Well she came downstairs about half an hour ago, straight into her cage, eyes wide open, short breaths  so hopefully next time i post it will be with kitten news x


----------



## hstar (Dec 21, 2007)

oh fingers crossed all goes smoothly
xxx
keep us informed
x


----------



## candysmum (Jan 18, 2009)

good luck x


----------



## turkeylad (Mar 1, 2009)

Good Luck!


----------



## colliemerles (Nov 2, 2007)

thats soooooooooooooooo exciting, fingers crossed here for you, keep us posted,xxx..


----------



## deedeedee (Apr 2, 2008)

keep us posted, hope you have kitten news soon

D xx


----------



## Taylorbaby (Jan 10, 2009)

good luck mum! :thumbup:


----------



## spid (Nov 4, 2008)

good luck!


----------



## Pickles Mummy (Feb 8, 2009)

Just a quickie, still no babies! She's got up for something to eat, still doesnt look a happy girl though. Got a feeling its going to be a long night, just off to make a coffee and have a ciggie while she's eating, i want to leave her to it but everytime i move from the cage she wants to follow me x


----------



## Rraa (Apr 15, 2008)

aaawww - sweet girl just wants your moral support then. Hope its an easy, hassle free birth. Looking forward to reading some good news later.


----------



## dipdog (Jan 24, 2009)

Pickles Mummy said:


> Just a quickie, still no babies! She's got up for something to eat, still doesnt look a happy girl though. Got a feeling its going to be a long night, just off to make a coffee and have a ciggie while she's eating, i want to leave her to it but everytime i move from the cage she wants to follow me x


aww bless, get a quick bru and a ciggie while you can, keep us updated, good luck new mummy x


----------



## Cat Lover Chris (Jan 11, 2009)

Pickles Mummy said:


> Just a quickie, still no babies! She's got up for something to eat, still doesnt look a happy girl though.
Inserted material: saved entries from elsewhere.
Definition M (A : Type) : Type := state -> result A * state.

Definition ret {A : Type} (a : A) : M A := fun s => (Ok a, s).

Definition bind {A B : Type} (m : M A) (k : A -> M B) : M B :=
  fun s =>
    match m s with
    | (Ok a, s') => k a s'
    | (Raise e, s') => (Raise e, s')
    end.

Definition raise {A : Type} (e : exn) : M A := fun s => (Raise e, s).

(** [try: m  except Exception as e: h e] *)
Definition try_except {A : Type} (m : M A) (h : exn -> M A) : M A :=
  fun s =>
    match m s with
    | (Ok a, s') => (Ok a, s')
    | (Raise e, s') => h e s'
    end.

(** [try: m  except subprocess.CalledProcessError as e: h e.stderr] *)
Definition try_except_called_process_error {A : Type}
  (m : M A) (h : string -> M A) : M A :=
  fun s =>
    match m s with
    | (Raise (CalledProcessError _ stderr), s') => h stderr s'
    | r => r
    end.

(** [with ... : body]: the exit runs on every way out and its own failure
    replaces the outcome of the body. *)
Definition finally {A : Type} (body : M A) (exit : M unit) : M A :=
  fun s =>
    match body s with
    | (r, s') =>
        match exit s' with
        | (Ok _, s'') => (r, s'')
        | (Raise e, s'') => (Raise e, s'')
        end
    end.

End Program.

Declare Scope py_scope.
Delimit Scope py_scope with py.
Notation "x <- m ;; k" := (bind m (fun x => k))
  (at level 20, m at level 99, k at level 200, only parsing) : py_scope.
Notation "m ;; k" := (bind m (fun _ => k))
  (at level 100, k at level 200, right associativity, only parsing) : py_scope.
Open Scope py_scope.

(** ** The tools and the orchestrator *)

Definition nl : string := String LF EmptyString.

Definition user (text : string) : message := Message "user" text.
Definition assistant (text : string) : message := Message "assistant" text.

Section Tools.
Context {env : Env}.

(** *** Primitive steps *)

Definition record (ev : event) : M unit :=
  fun s => (Ok tt, State (world s) (trace s ++ [ev]) (session s) (logs s)).

Definition outcome {A : Type} (r : exn + A) : result A :=
  match r with
  | inl e => Raise e
  | inr a => Ok a
  end.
Got a feeling its going to be a long night, just off to make a coffee and have a ciggie while she's eating, i want to leave her to it but everytime i move from the cage she wants to follow me x


I didn't know cats smoked?!!?(lol) Better ring the News of the World as well.

Seriously, good luck with the birth.
Piccies asap!!!!


----------



## Pickles Mummy (Feb 8, 2009)

We have our first baby


----------



## Pickles Mummy (Feb 8, 2009)

we have two now


----------



## Pickles Mummy (Feb 8, 2009)

god she's quick, number three is here x


----------



## JoWDC (Jan 11, 2009)

congratulations - hope mum & babys are safe and well (including anymore that arrive)


----------



## candysmum (Jan 18, 2009)

she is quick. that fast is she able to clean them all or are you having to help?

good luck for any that are remining. 

xx


----------



## Pickles Mummy (Feb 8, 2009)

she's done them all herself, i'm just sitting with tea and the laptop making sure she's ok, they all look dark so not sure of colours yet :smile5:


----------



## thumbs (Mar 4, 2009)

fantastic news!!! am sat ere grinning!!! good luck with any more. am thinking about you all there!


----------



## candysmum (Jan 18, 2009)

Pickles Mummy said:


> she's done them all herself, i'm just sitting with tea and the laptop making sure she's ok, they all look dark so not sure of colours yet :smile5:


aww cleaver girl. bless her


----------



## deedeedee (Apr 2, 2008)

Aw congratulations - keep the updates coming

D xx


----------



## Pickles Mummy (Feb 8, 2009)

Number four has just arrived, she's doing so well, i'm so proud


----------



## thumbs (Mar 4, 2009)

goodness, she is quick! congrats for so far!


----------



## Pickles Mummy (Feb 8, 2009)

we've got 5, all the others are feeding, she's doing so well, i still havent had to interfere at all x


----------



## thumbs (Mar 4, 2009)

looks like someones in a hurry lool!


----------



## abbscats (Nov 8, 2008)

She was so quick - congratulations!!! Cant wait to see them all - do you think there are any more to come??


----------



## Pickles Mummy (Feb 8, 2009)

sorry for so many updates, i got a bit excited  thanks for everyones replies and support, it was good to feel i wasnt alone lol, I think we're done at 5, had a feel of her tum and cant feel any lumps, she's quite happily washing and feeding now , i've had a look at them, they're all dark but can see at least 2 tabbies now they've dried out x


----------



## deedeedee (Apr 2, 2008)

Aw 5 babies - well done to mummy cat doing it all by herself! 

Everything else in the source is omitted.